The lines from the first line of the entries through the line containing "apply after_waiting in Ha'" are to be repeated exactly, with both of those lines included.
-*-*-
Lemma reachable_nonzero_invariant table w :
  reachable_nonzero table w →
  cache_synced w ∧ (0 ∉ waiting_users w) ∧ pairwise_incompatible w.
Proof using set_order_perm.
  induction 1 as [|c w _ (Hs & H0 & Hp) Hc].
  - split_and!; [done|apply not_elem_of_empty|].
    intros a b Ha. by apply not_elem_of_empty in Ha.
  - split_and!.
    + by apply after_synced.
    + intros [?|(? & _)]%after_waiting; [done|]. by apply Hc.
    + intros a b Ha Hb Hab. rewrite after_can_users_chat by done.
      pose proof Ha as Ha'. pose proof Hb as Hb'.
      apply after_waiting in Ha' as [Ha'|(-> & _)];
        apply after_waiting in Hb' as [Hb'|(-> & _)].
      * by apply Hp.
      * destruct (decide (caller c ∈ waiting_users w)); [by apply Hp|].
        rewrite can_users_chat_sym. by apply after_enqueued.
      * destruct (decide (caller c ∈ waiting_users w)); [by apply Hp|].
        by apply after_enqueued.
      * done.
Qed.

(** X14: as long as the profiles stay as they are and the integer 0 is not
    used as a user id, no two users wait in the queue who could chat with
    each other: whoever could be matched has been matched. *)
Theorem waiting_users_are_incompatible table w a b :
  reachable_nonzero table w →
  a ∈ waiting_users w → b ∈ waiting_users w → a ≠ b →
  can_users_chat (user_data w) a b = false.
Proof using set_order_perm. intros (_ & _ & Hp)%reachable_nonzero_invariant. apply Hp. Qed.

(** *** The statistics *)

Lemma symmetric_delete_pair (m : gmap Z Z) u p :
  symmetric m → irreflexive m → m !! u = Some p →
  symmetric (delete p (delete u m)) ∧ irreflexive (delete p (delete u m)).
Proof.
  intros Hs Hi Hu. split.
  - intros v q. rewrite !lookup_delete_Some.
    intros (Hvp & Hvu & Hv). pose proof (Hs _ _ Hv) as Hq.
    split_and!; [| |done].
    + intros ->. pose proof (Hs _ _ Hu). congruence.
    + intros ->. congruence.
  - intros v. rewrite !lookup_delete_Some. intros (_ & _ & Hv). by apply (Hi v).
Qed.

Lemma symmetric_size_even (m : gmap Z Z) :
  symmetric m → irreflexive m → ∃ k : nat, size m = (2 * k)%nat.
Proof.
  remember (size m) as n eqn:Hn. revert m Hn.
  induction n as [n IH] using lt_wf_ind. intros m Hn Hs Hi.
  destruct (map_choose_or_empty m) as [(u & p & Hu)| ->].
  - pose proof (Hs _ _ Hu) as Hp.
    assert (u ≠ p) as Hup by (intros ->; by apply (Hi p)).
    destruct (symmetric_delete_pair m u p Hs Hi Hu) as [Hs' Hi'].
    assert (size (delete p (delete u m)) = pred (pred (size m))) as Hsize.
    { rewrite map_size_delete_Some by (rewrite lookup_delete_ne by done; eauto).
      by rewrite map_size_delete_Some by eauto. }
    assert (size (delete u m) ≠ 0%nat) as Hne1.
    { apply map_size_ne_0_lookup. exists p. rewrite lookup_delete_ne by done. eauto. }
    rewrite map_size_delete_Some in Hne1 by eauto.
    destruct (IH (pred (pred n))) with (m := delete p (delete u m)) as [k Hk];
      [lia|by rewrite Hsize, Hn|done|done|].
    exists (S k). lia.
  - exists 0%nat. by rewrite Hn, map_size_empty.
Qed.

(** X15: when queue and registry are consistent, the number of active
    dialogs shown by the statistics, [len(chat_partners) // 2], is exact:
    the registry holds twice that many entries. *)
Theorem stats_count_pairs_exactly w :
  consistent w →
  Z.of_nat (size (chat_partners w)) = 2 * stats_active_pairs w
  ∧ 0 ≤ stats_active_pairs w
  ∧ (stats_active_pairs w = 0 ↔ chat_partners w = ∅).
Proof.
  intros (_ & Hs & Hi). unfold stats_active_pairs.
  destruct (symmetric_size_even _ Hs Hi) as [k Hk]. rewrite Hk.
  replace (Z.of_nat (2 * k)) with (Z.of_nat k * 2) by lia.
  rewrite Z.div_mul by lia.
  split_and!; [lia..|]. rewrite <- map_size_empty_iff. lia.
Qed.

(** *** The handlers around the matching core *)

Ltac unfold_bot :=
  cbv [mbind B_bind mret B_ret get_bot modify_bot raise_bot emit].

Lemma lift_run {A} (m : M A) s r w' l :
  m (globals s) = (r, w') → outbox w' = outbox (globals s) ++ l →
  lift m s =
    (r, {| globals := w'; banned := banned s; bans := bans s;
           user_states := user_states s; log := log s ++ (sent_of <$> l) |}).
Proof.
  intros Hm Ho. unfold lift. rewrite Hm, Ho.
  by rewrite drop_app_length.
Qed.

Lemma lift_ensure_user_loaded u s :
  lift (ensure_user_loaded u) s = (Ok tt, with_globals (loaded u) s).
Proof.
  rewrite (lift_run _ s (Ok tt) (loaded u (globals s)) []).
  - unfold with_globals. simpl. by rewrite app_nil_r.
  - apply ensure_user_loaded_run.
  - by rewrite loaded_outbox, app_nil_r.
Qed.

Lemma lift_send_message c n s :
  lift (send_message c n) s =
    (Ok tt, with_log (λ l, l ++ [Sent c n])
              (with_globals (with_outbox (λ o, o ++ [(c, n)])) s)).
Proof.
  by rewrite (lift_run _ s (Ok tt)
                (with_outbox (λ o, o ++ [(c, n)]) (globals s)) [(c, n)]).
Qed.

Lemma lift_is_user_subscribed u s :
  lift (is_user_subscribed u) s =
    if check_subscription u then (Ok true, s)
    else (Ok false, with_log (λ l, l ++ [Sent u SubscribePrompt])
                      (with_globals (with_outbox (λ o, o ++ [(u, SubscribePrompt)])) s)).
Proof.
  destruct (check_subscription u) eqn:Hc.
  - rewrite (lift_run _ s (Ok true) (globals s) []).
    + destruct s. simpl. by rewrite app_nil_r.
    + by rewrite is_user_subscribed_run, Hc.
    + by rewrite app_nil_r.
  - rewrite (lift_run _ s (Ok false)
               (with_outbox (λ o, o ++ [(u, SubscribePrompt)]) (globals s))
               [(u, SubscribePrompt)]); [done| |done].
    by rewrite is_user_subscribed_run, Hc.
Qed.

Lemma lift_update_user_data u g p t s :
  lift (update_user_data u g p t) s =
    (Ok tt, with_globals (λ w, (update_user_data u g p t w).2) s).
Proof.
  rewrite (lift_run _ s (Ok tt) (update_user_data u g p t (globals s)).2 []).
  - unfold with_globals. simpl. by rewrite app_nil_r.
  - by rewrite update_user_data_run.
  - rewrite update_user_data_run. simpl. by rewrite app_nil_r.
Qed.

Lemma is_banned_run u s :
  is_banned u s =
    (Ok match users (globals s) !! u with
        | Some _ => bool_decide (default 0 (banned s !! u) = 1)
        | None => false
        end, s).
Proof. done. Qed.

Lemma send_creator_branding_banner_run u s :
  send_creator_branding_banner u s =
    (Ok tt,
     with_log
       (λ l, l ++ match user_data (loaded u (globals s)) !! u with
                  | Some info =>
                      if premium info then []
                      else if bool_decide (branding_text ≠ ""%string)
                           then [SentReply u (Branding branding_text)] else []
                  | None => []
                  end)
       (with_globals (loaded u) s)).
Proof.
  unfold send_creator_branding_banner. unfold_bot.
  rewrite lift_ensure_user_loaded. simpl.
  destruct (loaded_cached u (globals s)) as [info ->].
  unfold with_log, with_globals. simpl.
  destruct (premium info); [by rewrite app_nil_r|].
  case_bool_decide; simpl; [done|by rewrite app_nil_r].
Qed.

Lemma start_run u s :
  start u s =
    let s0 := with_globals (loaded u) s in
    if bool_decide (default 0 (banned s !! u) = 1)
    then (Ok tt, with_log (λ l, l ++ [SentReply u Blocked]) s0)
    else if check_subscription u then
      match user_data (loaded u (globals s)) !! u with
      | Some info =>
          let prompt := if truthy (gender info) then [] else [(u, ChooseGender)] in
          (Ok tt,
           with_log
             (λ l, l ++ (if premium info then []
                         else if bool_decide (branding_text ≠ ""%string)
                              then [SentReply u (Branding branding_text)] else [])
                     ++ [SentReply u Welcome]
                     ++ (sent_of <$> prompt) ++ [Sent u MainMenu])
             (with_globals (λ w, with_outbox (λ o, o ++ prompt ++ [(u, MainMenu)]) (loaded u w)) s))
      | None => (Raised (KeyError u), s0)
      end
    else (Ok tt,
          with_log (λ l, l ++ [Sent u SubscribePrompt])
            (with_globals (λ w, with_outbox (λ o, o ++ [(u, SubscribePrompt)]) (loaded u w)) s)).
Proof.
  unfold start. unfold_bot.
  rewrite lift_ensure_user_loaded, is_banned_run. cbn [globals with_globals banned].
  destruct (loaded_row u (globals s)) as [row ->].
  case_bool_decide as Hb; [done|].
  rewrite lift_is_user_subscribed.
  destruct (check_subscription u); [|done]. cbn [negb].
  rewrite send_creator_branding_banner_run. cbn [globals with_globals with_log].
  rewrite loaded_idem.
  destruct (loaded_cached u (globals s)) as [info Hi]. rewrite Hi.
  unfold ask_gender, show_main_buttons.
  destruct (truthy (gender info)); cbn [negb]; rewrite !lift_send_message;
    unfold with_log, with_globals, with_outbox; cbn;
    rewrite loaded_idem, <- ?app_assoc; reflexivity.
Qed.
Lemma forward_message_run control m s :
  forward_message control m s =
    let u := chat_id m in
    let s0 := with_globals (loaded u) s in
    if check_subscription u then
      match user_states s !! u with
      | Some _ => (Ok tt, s0)
      | None =>
          if control (text m) then (Ok tt, s0)
          else (Ok tt,
                with_log
                  (λ l, l ++ [match chat_partners (globals s) !! u with
                              | Some p => Copied p u (message_id m)
                              | None => SentReply u NoPartner
                              end]) s0)
      end
    else (Ok tt,
          with_log (λ l, l ++ [Sent u SubscribePrompt])
            (with_globals (λ w, with_outbox (λ o, o ++ [(u, SubscribePrompt)]) (loaded u w)) s)).
Proof.
  unfold forward_message. unfold_bot.
  rewrite lift_ensure_user_loaded, lift_is_user_subscribed.
  destruct (check_subscription (chat_id m)); [|done]. cbn [negb user_states with_globals].
  destruct (user_states s !! chat_id m); [done|].
  destruct (control (text m)); [done|].
  cbn [globals with_globals]. rewrite loaded_chat_partners.
  by destruct (chat_partners (globals s) !! chat_id m).
Qed.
-*-*-
Solved problem:
Lemma reachable_nonzero_invariant table w :
  reachable_nonzero table w →
  cache_synced w ∧ (0 ∉ waiting_users w) ∧ pairwise_incompatible w.
Proof using set_order_perm.
  induction 1 as [|c w _ (Hs & H0 & Hp) Hc].
  - split_and!; [done|apply not_elem_of_empty|].
    intros a b Ha. by apply not_elem_of_empty in Ha.
  - split_and!.
    + by apply after_synced.
    + intros [?|(? & _)]%after_waiting; [done|]. by apply Hc.
    + intros a b Ha Hb Hab. rewrite after_can_users_chat by done.
      pose proof Ha as Ha'. pose proof Hb as Hb'.
      apply after_waiting in Ha' as [Ha'|(-> & _)];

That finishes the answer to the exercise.